§ Entries taken from a collection:
<<<<

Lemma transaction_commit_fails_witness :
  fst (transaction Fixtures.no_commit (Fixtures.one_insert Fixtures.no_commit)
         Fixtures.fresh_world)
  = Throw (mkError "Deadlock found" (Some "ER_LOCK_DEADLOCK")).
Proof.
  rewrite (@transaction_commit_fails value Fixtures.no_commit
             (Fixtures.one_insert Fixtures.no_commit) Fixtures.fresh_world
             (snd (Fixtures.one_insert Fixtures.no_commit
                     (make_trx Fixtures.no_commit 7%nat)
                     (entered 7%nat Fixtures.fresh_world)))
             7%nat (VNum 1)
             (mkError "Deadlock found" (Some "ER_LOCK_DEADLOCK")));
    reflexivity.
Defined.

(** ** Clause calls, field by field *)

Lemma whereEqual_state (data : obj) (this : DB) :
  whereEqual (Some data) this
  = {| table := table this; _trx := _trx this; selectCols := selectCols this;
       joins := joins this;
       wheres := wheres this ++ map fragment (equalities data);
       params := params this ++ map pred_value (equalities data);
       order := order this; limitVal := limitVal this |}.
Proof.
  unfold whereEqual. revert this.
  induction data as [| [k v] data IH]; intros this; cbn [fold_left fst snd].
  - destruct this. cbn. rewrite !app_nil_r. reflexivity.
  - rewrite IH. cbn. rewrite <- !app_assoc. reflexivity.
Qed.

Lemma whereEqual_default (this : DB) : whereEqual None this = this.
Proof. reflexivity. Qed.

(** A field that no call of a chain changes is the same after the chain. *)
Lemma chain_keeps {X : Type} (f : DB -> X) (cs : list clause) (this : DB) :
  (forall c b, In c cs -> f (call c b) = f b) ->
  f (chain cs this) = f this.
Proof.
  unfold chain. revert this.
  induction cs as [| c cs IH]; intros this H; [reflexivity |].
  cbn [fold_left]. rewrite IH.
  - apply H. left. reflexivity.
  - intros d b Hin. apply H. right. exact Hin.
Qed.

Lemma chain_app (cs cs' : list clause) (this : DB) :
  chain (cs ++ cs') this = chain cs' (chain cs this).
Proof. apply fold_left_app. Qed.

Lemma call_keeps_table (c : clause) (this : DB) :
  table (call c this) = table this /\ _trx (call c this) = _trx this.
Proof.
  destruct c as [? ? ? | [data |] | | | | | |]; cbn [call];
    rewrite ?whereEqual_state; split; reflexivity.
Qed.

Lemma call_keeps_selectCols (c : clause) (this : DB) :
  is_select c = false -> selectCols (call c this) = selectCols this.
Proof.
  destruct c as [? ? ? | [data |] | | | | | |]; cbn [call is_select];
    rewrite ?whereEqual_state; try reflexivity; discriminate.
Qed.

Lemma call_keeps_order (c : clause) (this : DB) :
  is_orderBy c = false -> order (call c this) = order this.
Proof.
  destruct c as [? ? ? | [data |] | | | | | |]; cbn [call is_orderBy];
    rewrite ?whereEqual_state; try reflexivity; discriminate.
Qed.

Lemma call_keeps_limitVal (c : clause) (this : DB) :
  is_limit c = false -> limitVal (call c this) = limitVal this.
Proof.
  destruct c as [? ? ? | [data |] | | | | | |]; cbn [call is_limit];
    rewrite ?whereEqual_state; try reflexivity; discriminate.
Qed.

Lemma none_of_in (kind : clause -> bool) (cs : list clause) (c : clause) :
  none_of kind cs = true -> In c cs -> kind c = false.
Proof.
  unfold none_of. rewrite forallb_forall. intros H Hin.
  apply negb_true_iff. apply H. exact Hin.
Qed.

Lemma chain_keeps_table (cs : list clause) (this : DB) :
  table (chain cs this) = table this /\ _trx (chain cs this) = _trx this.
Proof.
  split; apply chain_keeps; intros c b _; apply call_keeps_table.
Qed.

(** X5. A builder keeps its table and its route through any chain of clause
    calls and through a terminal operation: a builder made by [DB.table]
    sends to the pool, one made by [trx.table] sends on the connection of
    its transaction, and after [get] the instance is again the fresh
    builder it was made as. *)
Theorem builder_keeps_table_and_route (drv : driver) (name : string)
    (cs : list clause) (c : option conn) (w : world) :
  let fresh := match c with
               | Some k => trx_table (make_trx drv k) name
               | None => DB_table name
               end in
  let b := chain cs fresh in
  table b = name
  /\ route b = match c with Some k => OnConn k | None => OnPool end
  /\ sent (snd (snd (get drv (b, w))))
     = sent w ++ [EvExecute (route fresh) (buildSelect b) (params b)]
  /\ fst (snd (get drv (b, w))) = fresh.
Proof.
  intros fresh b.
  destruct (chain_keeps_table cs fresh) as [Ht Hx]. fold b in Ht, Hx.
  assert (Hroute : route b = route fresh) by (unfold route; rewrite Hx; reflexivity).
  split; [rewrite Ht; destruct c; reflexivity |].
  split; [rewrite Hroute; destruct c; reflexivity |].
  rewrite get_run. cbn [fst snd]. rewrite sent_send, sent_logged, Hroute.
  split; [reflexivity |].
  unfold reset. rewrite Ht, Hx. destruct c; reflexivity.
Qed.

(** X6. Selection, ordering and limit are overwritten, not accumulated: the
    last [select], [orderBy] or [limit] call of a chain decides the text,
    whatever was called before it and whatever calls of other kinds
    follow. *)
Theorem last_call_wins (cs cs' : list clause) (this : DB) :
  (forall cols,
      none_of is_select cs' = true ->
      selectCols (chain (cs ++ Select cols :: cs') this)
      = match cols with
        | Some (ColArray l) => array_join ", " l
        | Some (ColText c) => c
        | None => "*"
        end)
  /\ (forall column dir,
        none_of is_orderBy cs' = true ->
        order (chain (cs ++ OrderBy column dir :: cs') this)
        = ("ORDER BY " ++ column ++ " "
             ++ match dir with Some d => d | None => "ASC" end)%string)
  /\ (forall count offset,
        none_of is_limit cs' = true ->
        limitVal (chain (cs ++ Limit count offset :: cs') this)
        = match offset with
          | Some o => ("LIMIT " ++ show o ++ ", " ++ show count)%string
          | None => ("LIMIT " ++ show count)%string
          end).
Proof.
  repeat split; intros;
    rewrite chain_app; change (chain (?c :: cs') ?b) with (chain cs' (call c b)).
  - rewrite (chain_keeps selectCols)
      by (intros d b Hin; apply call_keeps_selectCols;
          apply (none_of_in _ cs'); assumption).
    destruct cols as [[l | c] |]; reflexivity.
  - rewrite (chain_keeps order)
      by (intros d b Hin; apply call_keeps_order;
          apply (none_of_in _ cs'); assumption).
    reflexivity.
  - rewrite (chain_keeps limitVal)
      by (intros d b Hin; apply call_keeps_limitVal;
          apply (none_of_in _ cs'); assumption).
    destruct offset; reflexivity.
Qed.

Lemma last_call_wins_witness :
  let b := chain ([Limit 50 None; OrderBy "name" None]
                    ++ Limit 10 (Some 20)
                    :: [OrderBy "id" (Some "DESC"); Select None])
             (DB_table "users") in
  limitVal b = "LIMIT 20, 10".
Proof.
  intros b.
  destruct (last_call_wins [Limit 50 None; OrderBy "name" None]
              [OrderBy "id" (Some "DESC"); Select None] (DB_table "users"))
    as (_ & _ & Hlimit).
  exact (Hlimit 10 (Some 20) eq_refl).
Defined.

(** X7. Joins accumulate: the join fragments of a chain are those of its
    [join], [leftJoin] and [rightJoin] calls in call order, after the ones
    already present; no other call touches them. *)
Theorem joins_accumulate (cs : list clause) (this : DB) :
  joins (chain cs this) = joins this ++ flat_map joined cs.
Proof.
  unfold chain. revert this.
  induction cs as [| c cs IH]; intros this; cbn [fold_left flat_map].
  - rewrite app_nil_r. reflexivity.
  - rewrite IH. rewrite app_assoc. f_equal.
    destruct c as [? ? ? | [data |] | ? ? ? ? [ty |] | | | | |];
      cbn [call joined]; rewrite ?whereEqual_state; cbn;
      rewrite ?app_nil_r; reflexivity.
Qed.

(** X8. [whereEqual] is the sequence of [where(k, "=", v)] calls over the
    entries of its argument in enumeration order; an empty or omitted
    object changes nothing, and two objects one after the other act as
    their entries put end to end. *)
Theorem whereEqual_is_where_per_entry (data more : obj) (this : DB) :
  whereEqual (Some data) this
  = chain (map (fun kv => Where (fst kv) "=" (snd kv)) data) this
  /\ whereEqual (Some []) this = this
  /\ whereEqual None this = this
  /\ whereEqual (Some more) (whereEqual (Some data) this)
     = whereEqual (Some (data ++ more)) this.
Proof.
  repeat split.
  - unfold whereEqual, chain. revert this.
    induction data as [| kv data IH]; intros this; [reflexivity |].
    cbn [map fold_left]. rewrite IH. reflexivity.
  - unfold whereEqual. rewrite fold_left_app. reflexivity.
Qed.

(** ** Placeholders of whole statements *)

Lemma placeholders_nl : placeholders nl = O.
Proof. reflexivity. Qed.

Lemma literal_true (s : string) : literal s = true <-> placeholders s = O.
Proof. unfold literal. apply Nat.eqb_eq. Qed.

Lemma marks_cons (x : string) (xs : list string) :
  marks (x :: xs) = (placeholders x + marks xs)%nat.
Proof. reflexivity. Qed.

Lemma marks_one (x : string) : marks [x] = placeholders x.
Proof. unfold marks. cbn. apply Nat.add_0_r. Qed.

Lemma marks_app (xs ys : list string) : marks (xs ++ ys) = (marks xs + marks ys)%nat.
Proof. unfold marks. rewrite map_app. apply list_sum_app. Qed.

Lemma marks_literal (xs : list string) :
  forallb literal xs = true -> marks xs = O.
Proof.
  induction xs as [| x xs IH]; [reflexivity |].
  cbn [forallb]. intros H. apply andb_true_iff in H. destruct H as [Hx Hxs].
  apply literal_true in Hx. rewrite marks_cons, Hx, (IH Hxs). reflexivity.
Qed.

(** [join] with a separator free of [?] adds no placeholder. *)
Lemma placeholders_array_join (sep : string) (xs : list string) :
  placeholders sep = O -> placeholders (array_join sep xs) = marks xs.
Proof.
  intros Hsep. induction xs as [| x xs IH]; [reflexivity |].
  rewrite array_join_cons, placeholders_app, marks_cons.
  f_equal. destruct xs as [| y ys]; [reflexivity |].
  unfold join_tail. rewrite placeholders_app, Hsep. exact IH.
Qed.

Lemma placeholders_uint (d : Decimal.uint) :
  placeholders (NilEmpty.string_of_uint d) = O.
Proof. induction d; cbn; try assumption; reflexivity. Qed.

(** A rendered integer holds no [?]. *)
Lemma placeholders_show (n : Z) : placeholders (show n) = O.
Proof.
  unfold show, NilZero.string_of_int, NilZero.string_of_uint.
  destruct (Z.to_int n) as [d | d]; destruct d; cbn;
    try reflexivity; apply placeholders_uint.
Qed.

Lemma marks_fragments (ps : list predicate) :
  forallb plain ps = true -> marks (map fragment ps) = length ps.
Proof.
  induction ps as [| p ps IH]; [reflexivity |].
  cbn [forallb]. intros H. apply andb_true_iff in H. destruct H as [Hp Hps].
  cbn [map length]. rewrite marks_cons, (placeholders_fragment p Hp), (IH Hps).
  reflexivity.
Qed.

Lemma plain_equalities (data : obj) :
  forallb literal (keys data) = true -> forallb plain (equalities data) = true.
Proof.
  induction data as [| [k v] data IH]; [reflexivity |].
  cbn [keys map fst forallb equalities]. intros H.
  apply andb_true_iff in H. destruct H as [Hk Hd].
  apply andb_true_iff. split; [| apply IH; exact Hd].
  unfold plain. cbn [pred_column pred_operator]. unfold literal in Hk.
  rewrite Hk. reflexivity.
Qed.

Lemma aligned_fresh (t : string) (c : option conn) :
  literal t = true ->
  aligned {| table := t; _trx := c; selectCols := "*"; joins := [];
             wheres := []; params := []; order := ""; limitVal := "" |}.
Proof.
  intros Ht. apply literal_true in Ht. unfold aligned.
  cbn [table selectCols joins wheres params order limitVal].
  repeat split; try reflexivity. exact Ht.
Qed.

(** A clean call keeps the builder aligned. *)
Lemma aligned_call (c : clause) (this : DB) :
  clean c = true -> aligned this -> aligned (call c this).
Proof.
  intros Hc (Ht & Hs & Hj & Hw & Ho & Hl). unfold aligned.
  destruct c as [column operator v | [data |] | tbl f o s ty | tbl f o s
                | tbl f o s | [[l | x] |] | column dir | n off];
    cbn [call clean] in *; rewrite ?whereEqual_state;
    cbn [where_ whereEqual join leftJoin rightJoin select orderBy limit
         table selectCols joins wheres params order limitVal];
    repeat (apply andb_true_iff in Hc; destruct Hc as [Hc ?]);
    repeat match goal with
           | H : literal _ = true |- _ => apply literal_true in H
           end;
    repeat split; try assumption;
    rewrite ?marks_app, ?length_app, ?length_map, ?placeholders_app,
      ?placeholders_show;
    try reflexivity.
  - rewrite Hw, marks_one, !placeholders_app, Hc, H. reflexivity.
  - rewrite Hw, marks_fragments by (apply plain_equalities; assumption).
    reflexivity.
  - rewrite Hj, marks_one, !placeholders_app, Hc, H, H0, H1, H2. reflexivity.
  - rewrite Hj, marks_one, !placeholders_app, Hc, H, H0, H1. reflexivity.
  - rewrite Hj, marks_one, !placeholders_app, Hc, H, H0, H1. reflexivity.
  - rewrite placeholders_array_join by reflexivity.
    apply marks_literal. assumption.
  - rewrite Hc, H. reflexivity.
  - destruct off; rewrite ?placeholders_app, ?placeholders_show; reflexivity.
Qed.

>>>>
<<<<

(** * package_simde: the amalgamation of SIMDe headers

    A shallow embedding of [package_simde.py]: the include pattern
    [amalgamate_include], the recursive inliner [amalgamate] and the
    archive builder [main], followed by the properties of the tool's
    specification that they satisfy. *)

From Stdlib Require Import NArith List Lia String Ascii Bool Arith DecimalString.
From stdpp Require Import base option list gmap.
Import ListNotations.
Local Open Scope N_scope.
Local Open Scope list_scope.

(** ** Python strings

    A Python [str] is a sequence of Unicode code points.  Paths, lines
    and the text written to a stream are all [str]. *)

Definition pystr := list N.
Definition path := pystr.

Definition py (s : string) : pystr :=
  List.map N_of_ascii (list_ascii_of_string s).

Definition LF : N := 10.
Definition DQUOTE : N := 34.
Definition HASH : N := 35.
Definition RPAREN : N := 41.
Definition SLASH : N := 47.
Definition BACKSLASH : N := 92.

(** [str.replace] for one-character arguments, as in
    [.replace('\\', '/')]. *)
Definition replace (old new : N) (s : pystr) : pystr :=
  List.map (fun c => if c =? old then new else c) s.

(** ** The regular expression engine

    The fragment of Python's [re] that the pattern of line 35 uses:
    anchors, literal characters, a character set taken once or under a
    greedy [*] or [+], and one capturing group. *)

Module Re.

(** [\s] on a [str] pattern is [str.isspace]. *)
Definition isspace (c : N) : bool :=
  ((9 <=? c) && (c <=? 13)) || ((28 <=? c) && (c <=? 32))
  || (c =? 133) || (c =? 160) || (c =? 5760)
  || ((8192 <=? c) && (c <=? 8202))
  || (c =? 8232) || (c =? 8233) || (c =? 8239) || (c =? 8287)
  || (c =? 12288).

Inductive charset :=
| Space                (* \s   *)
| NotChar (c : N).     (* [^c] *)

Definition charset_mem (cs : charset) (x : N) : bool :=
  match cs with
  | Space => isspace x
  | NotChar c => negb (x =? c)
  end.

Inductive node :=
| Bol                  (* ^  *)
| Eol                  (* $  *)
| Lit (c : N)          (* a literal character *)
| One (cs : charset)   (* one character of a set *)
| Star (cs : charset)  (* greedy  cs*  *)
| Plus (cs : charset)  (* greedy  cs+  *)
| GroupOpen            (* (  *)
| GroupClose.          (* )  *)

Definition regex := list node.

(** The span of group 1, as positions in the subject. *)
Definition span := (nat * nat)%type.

>>>>

§ TASK DETAILS: Among the records above, determine how many lines contain "pattern", then report the number only.

§ RESULT OF THE TASK: 3